Escrevo, mas pouco tenho a ver com isso
Outubro 20, 2024
Escrever implica, para mim, um compromisso. Preciso de tempo, solidão e muita introspeção. Sempre me foi mais fácil conseguir a solidão e menos os outros. E, se o quotidiano devora o tempo, a introspeção dilui-se no cansaço, crónico e progressivamente mais incapacitante.
Fugazmente, a espaços cada vez mais distantes, arranho a tríade e consigo quebrar as amarras do estilo de vida que mata. Mergulho no etéreo mundo das ideias. É nesse universo, onde a gravidade perde peso, que me despojo de tudo e me rendo. Abraço a resignação de um pescador, que lança o anzol a um mar de incertezas, e flutuo.

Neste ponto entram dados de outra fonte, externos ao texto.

(** [if (!hdr->list) ...] of [cache_alloc]. *)
Definition refill (h : heap) (i : Z) (c : objcache) : res (objcache * heap) :=
  match oc_list c with
  | _ :: _ => Ok (c, h)
  | [] =>
      let! (apd, h) := new_alloc_page_desc h in
      let! (page, h) := need_page h in
      let! d := of_option Null_deref (apds h !! apd) in
      let objs := page_objs page (oc_size c) in
      let h := put_apd h apd (Apd page (apd_bits d)) in
      let h := set_fo h (foldr (fun o f => <[o := apd]> f) (fo_node h) objs) in
      Ok (Objcache (apd :: oc_node c) (oc_size c) objs (oc_alloced c), h)
  end.

(** [bits[idx/32] |= 1<<(idx%32)] and [&= ~...] *)
Definition set_apd_bit (d : alloc_page_desc) (idx : Z) (b : bool) : res alloc_page_desc :=
  let! w := aget (apd_bits d) (idx / 32) in
  let w := if b then Z.lor w (2 ^ (idx mod 32)) else Z.land w (not32 (2 ^ (idx mod 32))) in
  let! l := aset (apd_bits d) (idx / 32) w in
  Ok (Apd (apd_page d) l).

(** The object's bit, if the object names a descriptor. *)
Definition mark_used (h : heap) (obj size : Z) : res heap :=
  let idx := Z.land obj (PGSIZE - 1) / size in
  let! node := of_option Out_of_bounds (fo_node h !! obj) in
  if node =? 0 then Ok h
  else
    let! d := of_option Null_deref (apds h !! node) in
    let! d := set_apd_bit d idx true in
    let h := put_apd h node d in
    cassert (Z.land obj (not64 (PGSIZE - 1)) =? apd_page d) (Ok h).

Definition cache_alloc (h : heap) (i : Z) : res (Z * heap) :=
  let! c := aget (caches h) i in
  let! (c, h) := refill h i c in
  match oc_list c with
  | [] => Fault Null_deref
  | obj :: rest =>
      let! h := mark_used h obj (oc_size c) in
      let h := set_memory h (memset (mem h) obj 0 (oc_size c)) in
      let h := set_fo h (delete obj (fo_node h)) in
      let! h := put_cache h i (Objcache (oc_node c) (oc_size c) rest (add64 (oc_alloced c) (oc_size c))) in
      Ok (obj, h)
  end.

Definition cache_free (h : heap) (i ptr : Z) : res heap :=
  let! c := aget (caches h) i in
  let page := ALIGN_DOWN ptr PGSIZE in
  match oc_node c with
  | [] => Fault Null_deref
  | head :: _ =>
      let! d := of_option Null_deref (apds h !! head) in
      let! h :=
        if page =? apd_page d then
          let! d := set_apd_bit d (sub64 ptr page / oc_size c) false in
          Ok (set_fo (put_apd h head d) (<[ptr := head]> (fo_node h)))
        else Ok (set_fo h (<[ptr := 0]> (fo_node h))) in
      cassert (negb (oc_alloced c =? 0))
        (put_cache h i (Objcache (oc_node c) (oc_size c) (ptr :: oc_list c) (sub64 (oc_alloced c) (oc_size c))))
  end.

Definition cache_init (size : Z) : objcache := Objcache [] size [] 0.

Definition init_allocator (pa : pg_alloc) (m : Z -> Z) : heap :=
  Heap pa ((fun i => cache_init (2 ^ (i + LOG_MIN_OBJ_SIZE))) <$> seqZ 0 NUM_CACHES) [] 0 ∅ ∅ m.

Às vezes, nesse limbo, uma espécie de energia seduz o corpo de um poema, ou dá luz a um pensamento. Acontece algo que talvez para muitos não seja nada, mas - pela minha pequenez - soa-me grandioso.

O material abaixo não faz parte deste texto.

(* ===== verification/Hash.v ===== *)
(** * Hash: chained hash tables

    [lib/hash.c] and [include/hash.h].  A table is an array of chains; a chain
    is the list of the entries linked through [he_next], head first.  An entry
    is embedded in the object it belongs to, so it is its key and the identity
    of that object.  The operating-system directory and the page share manager
    are its clients. *)

From S2P Require Import Prelude.

(** ** Data *)

Record hash_entry := Entry { he_key : Z; he_obj : Z }.

#[global] Instance hash_entry_eq_dec : EqDecision hash_entry.
Proof. solve_decision. Defined.

Definition LOG_INIT_TBL_SIZE : Z := 2.
Definition RESIZE_MULTIPLE : Z := 4.

(** [ht_embedded] says that [ht_table] is the array [ht_init_table] inside the
    structure; [ht_freed] lists the calls made to [hfree]: whether the pointer
    was that embedded array, and the size passed. *)
Record hash_table := HashTable {
  ht_count : Z;
  ht_table : list (list hash_entry);
  ht_log_tbl_size : Z;
  ht_embedded : bool;
  ht_freed : list (bool * Z)
}.

Definition default_hash (key log_tbl_size : Z) : Z :=
  Z.land key (sub64 (shl64 1 log_tbl_size) 1).

Section Operations.
(** [ht_hash] is the function stored in the table; [halloc] is the memory a
    call returns, read as an array of chains ([NULL] is the empty chain). *)
Context (ht_hash : Z -> Z -> Z) (halloc : Z -> list (list hash_entry)).

(** ** Operations *)

Definition ht_init : hash_table :=
  HashTable 0 (repeat [] (Z.to_nat (2 ^ LOG_INIT_TBL_SIZE))) LOG_INIT_TBL_SIZE true [].

(** [hash = ht->ht_hash(key, log); hash &= (1UL << log) - 1;] *)
Definition ht_index (log key : Z) : Z :=
  Z.land (ht_hash key log) (sub64 (shl64 1 log) 1).

Definition __ht_insert (ht : hash_table) (he : hash_entry) : res hash_table :=
  let hash := ht_index (ht_log_tbl_size ht) (he_key he) in
  let! chain := aget (ht_table ht) hash in
  let! table := aset (ht_table ht) hash (he :: chain) in
  Ok (HashTable (add64 (ht_count ht) 1) table (ht_log_tbl_size ht)
        (ht_embedded ht) (ht_freed ht)).

(** The inner loop of [__ht_grow] empties a chain of the old table from its
    head, its outer loop visits the chains in order. *)
Fixpoint grow_chain (chain : list hash_entry) (ht : hash_table) : res hash_table :=
  match chain with
  | [] => Ok ht
  | curr :: rest =>
      let! ht := __ht_insert
        (HashTable (sub64 (ht_count ht) 1) (ht_table ht) (ht_log_tbl_size ht)
           (ht_embedded ht) (ht_freed ht)) curr in
      grow_chain rest ht
  end.

Fixpoint grow_chains (old : list (list hash_entry)) (ht : hash_table) : res hash_table :=
  match old with
  | [] => Ok ht
  | chain :: rest => let! ht := grow_chain chain ht in grow_chains rest ht
  end.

Nunca quis ser proprietário de algo, que se encontra para além da minha compreensão ou entendimento. Não senti, sequer, a vertigem. Não me passa a ideia de tentar aprisionar esse bater de asas indomável, esse esvoaçar de mistérios tão primitivos como insondáveis. Sinto-me privilegiado e nunca merecedor.
Para mim, o desafio maior é conseguir traduzir a subtileza das emoções. É uma impossibilidade, como descrever sentimentos e processos que ocorrem na alma, quando os mistérios de uma música nos embriagam e possuem a carne. Porque sou um mero amador, de escassos recursos técnicos e a anos-escuridão de poder - ou querer - ser escritor, debato-me, incontornavelmente, com essa frustração. Como partículas em ebulição, tantas vezes as letras confundem-se e confundem-me.
Identifico, ainda assim, alguns textos que escrevi no passado. Pelos erros, a pobreza na linguagem, as discordâncias gramaticais e as incoerências na pontuação. A incompetência sempre foi a minha assinatura. Sinto até, muitas vezes, que estrago e desvirtuo, o que a "energia" queria transmitir. Espero, nesses momentos, que outros, mais capazes, consigam passar a "mensagem".
Finalmente, porque estou a falar de energia, como algo transcendental ou quase espiritual, e sendo eu uma pessoa descrente, poder-se-á pensar que estamos perante um paradoxo. Um paradoxo que, contudo, termina no instante em que começa: eu acreditar que sou uma pessoa descrente. Por outro lado, para evitar alguma possível incongruência de raciocínio, posso - de forma mais ou menos covarde e à velocidade da luz – esconder-me na equação "E=mc2". Tudo o que é misterioso, ou habita os horizontes do desconhecido, poderá ser explicado e relativizado por fórmulas matemáticas e regras da física. Talvez. Pessoalmente, não sei.
Apenas sinto que escrevo, mas pouco tenho a ver com isso.